7. O futuro da humanidade por que eu anseio e luto, é aquele em que crescem as condições para que todos tenham uma vida digna e justa. O problema da eutanásia, como, aliás, decorre dos projectos em apreciação, não é apenas uma questão de liberdade individual. Se assim fosse, estaríamos a discutir, como na Holanda, a venda dos comprimidos letais. É também o das condições que damos às pessoas para acharem que vale a pena continuar a viver. Tem havido debate, é certo, mas quase sempre sobre aspectos gerais, sem descer ao concreto do que justifica ou não a eutanásia e de qual a esperança que podemos depositar em cuidados paliativos que anulem ou mitiguem a dor. Num país em que a maioria da população não tem direito a tais cuidados paliativos (há distritos em que não há uma única cama para esse fim), sem uma reflexão acerca de uma casuística da dor insuportável e irreversível que nos permita saber realmente o que está em causa, sem atender ao que as experiências estrangeiras já nos podem ensinar, julgo que é prematuro legislar sobre a eutanásia.

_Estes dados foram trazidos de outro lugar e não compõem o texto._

(** * fsbuilder: the financial projection engine, embedded and verified

    Shallow embedding of the calculation services of the server
    ([services/calculations]: depreciation, financing, indicators,
    statements, sensitivity) and of the glue of the analysis route that
    feeds them.

    Conventions of the embedding.
    - A JavaScript [number] that holds an amount, a rate or a ratio is an
      exact rational of [Q]; equalities between such values are stated with
      [==].  Rounding, overflow and the non-finite doubles are outside this
      model: theorems speak about the arithmetic the code writes down.
    - A [number] that holds a year, a count of years or an index is an
      integer of [Z]; a [for] loop over years runs over the list of the
      integers it visits.
    - [Math.pow] is only modelled at an integral exponent ([Qpower]); the
      one call with a fractional exponent (in [calculateMIRR]) goes through
      a parameter.
    - Objects are records, string tags are strings, arrays are lists, and a
      [Map] that is iterated is an association list in insertion order. *)

From Stdlib Require Import ZArith QArith Qabs Qminmax Qpower.
From Stdlib Require Import List String Bool Lia Lqa.
From Stdlib Require Import Sorting.Sorted Sorting.Permutation.
Import ListNotations.

Open Scope Q_scope.

(** ** JavaScript primitives *)

Module Js.

(** [a < b], [a <= b], [a > b] and [a === b] on numbers. *)
Definition lt (a b : Q) : bool := negb (Qle_bool b a).
Definition le (a b : Q) : bool := Qle_bool a b.
Definition gt (a b : Q) : bool := lt b a.
Definition eq (a b : Q) : bool := Qeq_bool a b.

Definition Math_min (a b : Q) : Q := Qmin a b.
Definition Math_max (a b : Q) : Q := Qmax a b.
Definition Math_abs (a : Q) : Q := Qabs a.

(** [Math.pow(b, e)] at an integral exponent. *)
Definition Math_pow (b : Q) (e : Z) : Q := Qpower b e.

(** The integers visited by [for (let y = lo; y <= hi; y++)]. *)
Fixpoint upfrom (lo : Z) (n : nat) : list Z :=
  match n with
  | O => []
  | S n' => lo :: upfrom (lo + 1)%Z n'
  end.

Definition range (lo hi : Z) : list Z := upfrom lo (Z.to_nat (hi - lo + 1)).

(** [xs.reduce((sum, x) => sum + f(x), 0)]. *)
Definition sum_by {A : Type} (f : A -> Q) (xs : list A) : Q :=
  fold_left (fun sum x => sum + f x) xs 0.

(** [xs.reduce((acc, x, t) => f(acc, x, t), init)], the index counted from
    [t]. *)
Fixpoint reduce_from {A B : Type} (f : B -> A -> Z -> B) (xs : list A) (t : Z) (acc : B) : B :=
  match xs with
  | [] => acc
  | x :: rest => reduce_from f rest (t + 1)%Z (f acc x t)
  end.

Definition reduce {A B : Type} (f : B -> A -> Z -> B) (xs : list A) (init : B) : B :=
  reduce_from f xs 0%Z init.

(** [xs.slice(1)]. *)
Definition slice1 {A : Type} (xs : list A) : list A := tl xs.

(** [xs.sort((a, b) => cmp(a, b))].  The language requires the sort to be
    stable, so for a comparator that orders the elements its result is the
    one of any stable sort; insertion computes it: [x] goes in front of the
    first element it does not have to follow. *)
Fixpoint insertBy {A : Type} (cmp : A -> A -> Q) (x : A) (sorted : list A) : list A :=
  match sorted with
  | [] => [x]
  | y :: rest =>
      if le (cmp x y) 0 then x :: y :: rest
      else y :: insertBy cmp x rest
  end.

Definition sort {A : Type} (cmp : A -> A -> Q) (xs : list A) : list A :=
  fold_right (insertBy cmp) [] xs.

(** A [Map] with string keys, as the list of its entries in insertion
    order: [m.get(key)] and [m.set(key, v)].  Setting a key that is
    present keeps its place; a new key goes last. *)
Fixpoint mapGet {V : Type} (key : string) (m : list (string * V)) : option V :=
  match m with
  | [] => None
  | (k, v) :: rest => if String.eqb k key then Some v else mapGet key rest
  end.

Fixpoint mapSet {V : Type} (key : string) (v : V) (m : list (string * V))
    : list (string * V) :=
  match m with
  | [] => [(key, v)]
  | (k, v0) :: rest =>
      if String.eqb k key then (k, v) :: rest
      else (k, v0) :: mapSet key v rest
  end.

End Js.

(** ** services/calculations/depreciation.ts *)

Module Depreciation.

Inductive DepreciationMethod : Set :=
| straight_line
| declining_balance
| none.

Definition straightLineDepreciation (cost salvageValue : Q) (usefulLife : Z) : Q :=
  if (usefulLife <=? 0)%Z then 0
  else (cost - salvageValue) / inject_Z usefulLife.

(** The body of the loop [for (let y = 1; y < year; y++)]: [n] iterations
    are left, [bookValue] is the running book value; reaching the salvage
    value clamps and leaves the loop. *)
Fixpoint bookValueLoop (n : nat) (bookValue salvageValue depreciationRate : Q) : Q :=
  match n with
  | O => bookValue
  | S n' =>
      let depreciation := bookValue * depreciationRate in
      let bookValue' := bookValue - depreciation in
      if Js.le bookValue' salvageValue then salvageValue
      else bookValueLoop n' bookValue' salvageValue depreciationRate
  end.

Definition decliningBalanceDepreciation
    (cost salvageValue rate : Q) (year usefulLife : Z) : Q :=
  if (usefulLife <? year)%Z then 0
  else
    let depreciationRate := rate / 100 in
    let bookValue :=
      bookValueLoop (Z.to_nat (year - 1)) cost salvageValue depreciationRate in
    if Js.le bookValue salvageValue then 0
    else
      let depreciation := bookValue * depreciationRate in
      Js.Math_min depreciation (bookValue - salvageValue).

Definition calculateDepreciation
    (cost salvageValue : Q) (usefulLife : Z) (depreciationRate : Q)
    (method : DepreciationMethod) (year purchaseYear : Z) : Q :=
  let yearsSincePurchase := (year - purchaseYear)%Z in
  if ((yearsSincePurchase <? 0) || (usefulLife <=? yearsSincePurchase))%Z then 0
  else
    match method with
    | straight_line => straightLineDepreciation cost salvageValue usefulLife
    | declining_balance =>
        decliningBalanceDepreciation cost salvageValue depreciationRate
          (yearsSincePurchase + 1) usefulLife
    | none => 0
    end.

Definition calculateAccumulatedDepreciation
    (cost salvageValue : Q) (usefulLife : Z) (depreciationRate : Q)
    (method : DepreciationMethod) (currentYear purchaseYear : Z) : Q :=
  let accumulated :=
    fold_left
      (fun accumulated year =>
         accumulated
         + calculateDepreciation cost salvageValue usefulLife depreciationRate
             method year purchaseYear)
      (Js.range purchaseYear currentYear) 0 in
  Js.Math_min accumulated (cost - salvageValue).

End Depreciation.

(** ** services/calculations/financing.ts *)

Module Financing.

Record AmortizationSchedule : Type := mkAmortizationSchedule {
  year : Z;
  beginningBalance : Q;
  payment : Q;
  principal : Q;
  interest : Q;
  endingBalance : Q;
}.

(** The loop of [calculateAmortizationSchedule] over the years still to
    visit, [balance] being the balance carried into the first of them. *)
Fixpoint scheduleLoop
    (rate principalPayment : Q) (gracePeriod : Z)
    (years : list Z) (balance : Q) : list AmortizationSchedule :=
  match years with
  | [] => []
  | y :: rest =>
      let interestPayment := balance * rate in
      let principalPaid := if (gracePeriod <? y)%Z then principalPayment else 0 in
      let totalPayment := principalPaid + interestPayment in
      let endingBalance := balance - principalPaid in
      mkAmortizationSchedule y balance totalPayment principalPaid interestPayment
        (Js.Math_max 0 endingBalance)
      :: scheduleLoop rate principalPayment gracePeriod rest endingBalance
  end.

Definition calculateAmortizationSchedule
    (principal annualRate : Q) (termYears gracePeriod : Z)
    : list AmortizationSchedule :=
  let rate := annualRate / 100 in
  let principalPayment := principal / inject_Z (termYears - gracePeriod) in
  scheduleLoop rate principalPayment gracePeriod (Js.range 1 termYears) principal.

(** An element of the [financingItems] argument of [calculateDebtService]. *)
Record FinancingItem : Type := mkFinancingItem {
  type : string;
  amount : Q;
  interestRate : Q;
  termYears : Z;
  gracePeriod : Z;
  repaymentStartYear : Z;
}.

Record DebtService : Type := mkDebtService {
  ds_principal : Q;
  ds_interest : Q;
  ds_total : Q;
}.

Definition calculateDebtService (financingItems : list FinancingItem) (year : Z)
    : DebtService :=
  let step (acc : Q * Q) (item : FinancingItem) : Q * Q :=
    let '(totalPrincipal, totalInterest) := acc in
    if negb (String.eqb (type item) "loan") then acc
    else
      let schedule :=
        calculateAmortizationSchedule (amount item) (interestRate item)
          (termYears item) (gracePeriod item) in
      let yearIndex := (year - repaymentStartYear item)%Z in
      if ((0 <=? yearIndex) && (yearIndex <? Z.of_nat (List.length schedule)))%Z then
        match nth_error schedule (Z.to_nat yearIndex) with
        | Some row => (totalPrincipal + principal row, totalInterest + interest row)
        | None => acc
        end
      else acc in
  let '(totalPrincipal, totalInterest) := fold_left step financingItems (0, 0) in
  mkDebtService totalPrincipal totalInterest (totalPrincipal + totalInterest).

End Financing.

(** ** services/calculations/indicators.ts *)

Module Indicators.

Record FinancialIndicators : Type := mkFinancialIndicators {
  npv : Q;
  irr : Q;
  mirr : Q;
  paybackPeriod : Q;
  discountedPaybackPeriod : Q;
  roi : Q;
  benefitCostRatio : Q;
  breakEvenUnits : Q;
  breakEvenRevenue : Q;
}.

Definition calculateNPV (cashFlows : list Q) (discountRate : Q) : Q :=
  let rate := discountRate / 100 in
  Js.reduce (fun npv cf t => npv + cf / Js.Math_pow (1 + rate) t) cashFlows 0.

(** The inner loop of [calculateIRR]: the pair [(npv, npvDerivative)] at
    [rate]. *)
Definition irrSums (cashFlows : list Q) (rate : Q) : Q * Q :=
  Js.reduce
    (fun (acc : Q * Q) cf t =>
       let denominator := Js.Math_pow (1 + rate) t in
       let npv := fst acc + cf / denominator in
       let npvDerivative :=
         if (0 <? t)%Z
         then snd acc - (inject_Z t * cf) / Js.Math_pow (1 + rate) (t + 1)
         else snd acc in
       (npv, npvDerivative))
    cashFlows (0, 0).

Definition maxIterations : nat := 100.
Definition tolerance : Q := 0.0001.
Definition derivativeGuard : Q := 1e-10.

(** The outer loop of [calculateIRR] with [n] iterations left.  The three
    ways out are the [break] on a small derivative, the [return] on a small
    step, and the end of the loop; the first and the last both reach the
    final [return rate * 100]. *)
Fixpoint irrLoop (cashFlows : list Q) (n : nat) (rate : Q) : Q :=
  match n with
  | O => rate * 100
  | S n' =>
      let '(npv, npvDerivative) := irrSums cashFlows rate in
      if Js.lt (Js.Math_abs npvDerivative) derivativeGuard then rate * 100
      else
        let newRate := rate - npv / npvDerivative in
        if Js.lt (Js.Math_abs (newRate - rate)) tolerance then newRate * 100
        else irrLoop cashFlows n' newRate
  end.

Definition defaultGuess : Q := 0.1.

Definition calculateIRR (cashFlows : list Q) (guess : Q) : Q :=
  irrLoop cashFlows maxIterations guess.

(** The three ways out of the loop of [calculateIRR], and the quantities
    that decide between them at one rate. *)
Inductive IrrExit : Set :=
| SmallStep
| SmallDerivative
| Exhausted.

Definition newtonStep (cashFlows : list Q) (rate : Q) : Q :=
  rate - fst (irrSums cashFlows rate) / snd (irrSums cashFlows rate).

Definition derivativeCollapsed (cashFlows : list Q) (rate : Q) : bool :=
  Js.lt (Js.Math_abs (snd (irrSums cashFlows rate))) derivativeGuard.

Definition stepBelowTolerance (cashFlows : list Q) (rate : Q) : bool :=
  Js.lt (Js.Math_abs (newtonStep cashFlows rate - rate)) tolerance.

Fixpoint newtonIterate (cashFlows : list Q) (k : nat) (rate : Q) : Q :=
  match k with
  | O => rate
  | S k' => newtonIterate cashFlows k' (newtonStep cashFlows rate)
  end.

8. Eu gostava que o debate em falta fosse feito serenamente e sem pressa na Assembleia da República. Choca-me que uma maioria de deputados de partidos que não inscreveram o tema nos seus programas eleitorais (só BE, PAN, Iniciativa Liberal e LIVRE é que o fizeram) possa aprovar uma legislação que muda radicalmente a nossa forma colectiva de lidar com a fronteira entre a vida e a morte. Não discuto a legitimidade jurídica, mas a política e ética. É isso que me sobressalta e me leva a dizer que, sendo assim, e indo os deputados votar de acordo com a sua consciência (sem disciplina de voto), então prefiro que a opção seja tomada por referendo, o que permite alargar a discussão e colocar a questão da consciência individual não em 230 deputados, mas nos milhões de eleitores que somos.

9. Respeito o argumento de que os direitos fundamentais não podem ser sujeitos a referendo. É também a minha posição se estiverem em causa valores constitucionais consagrados e incontroversos. Por exemplo, não se poderia referendar a pena de morte, a prisão perpétua, a tortura ou a aplicação de penas cruéis (como a castração química), desde logo porque o Tribunal Constitucional não admitiria que a alternativa fosse colocada a votos. Porém, em matéria de conflito de direitos e deveres, em que a Constituição é neutra – como o Tribunal Constitucional declarou em relação à despenalização da interrupção voluntária da gravidez, e estou convencido que decidirá neste tema (salvo melhor opinião, claro) –, não vejo qualquer fundamento válido para não devolver à comunidade dos cidadãos o direito de decidir. É a vantagem da democracia.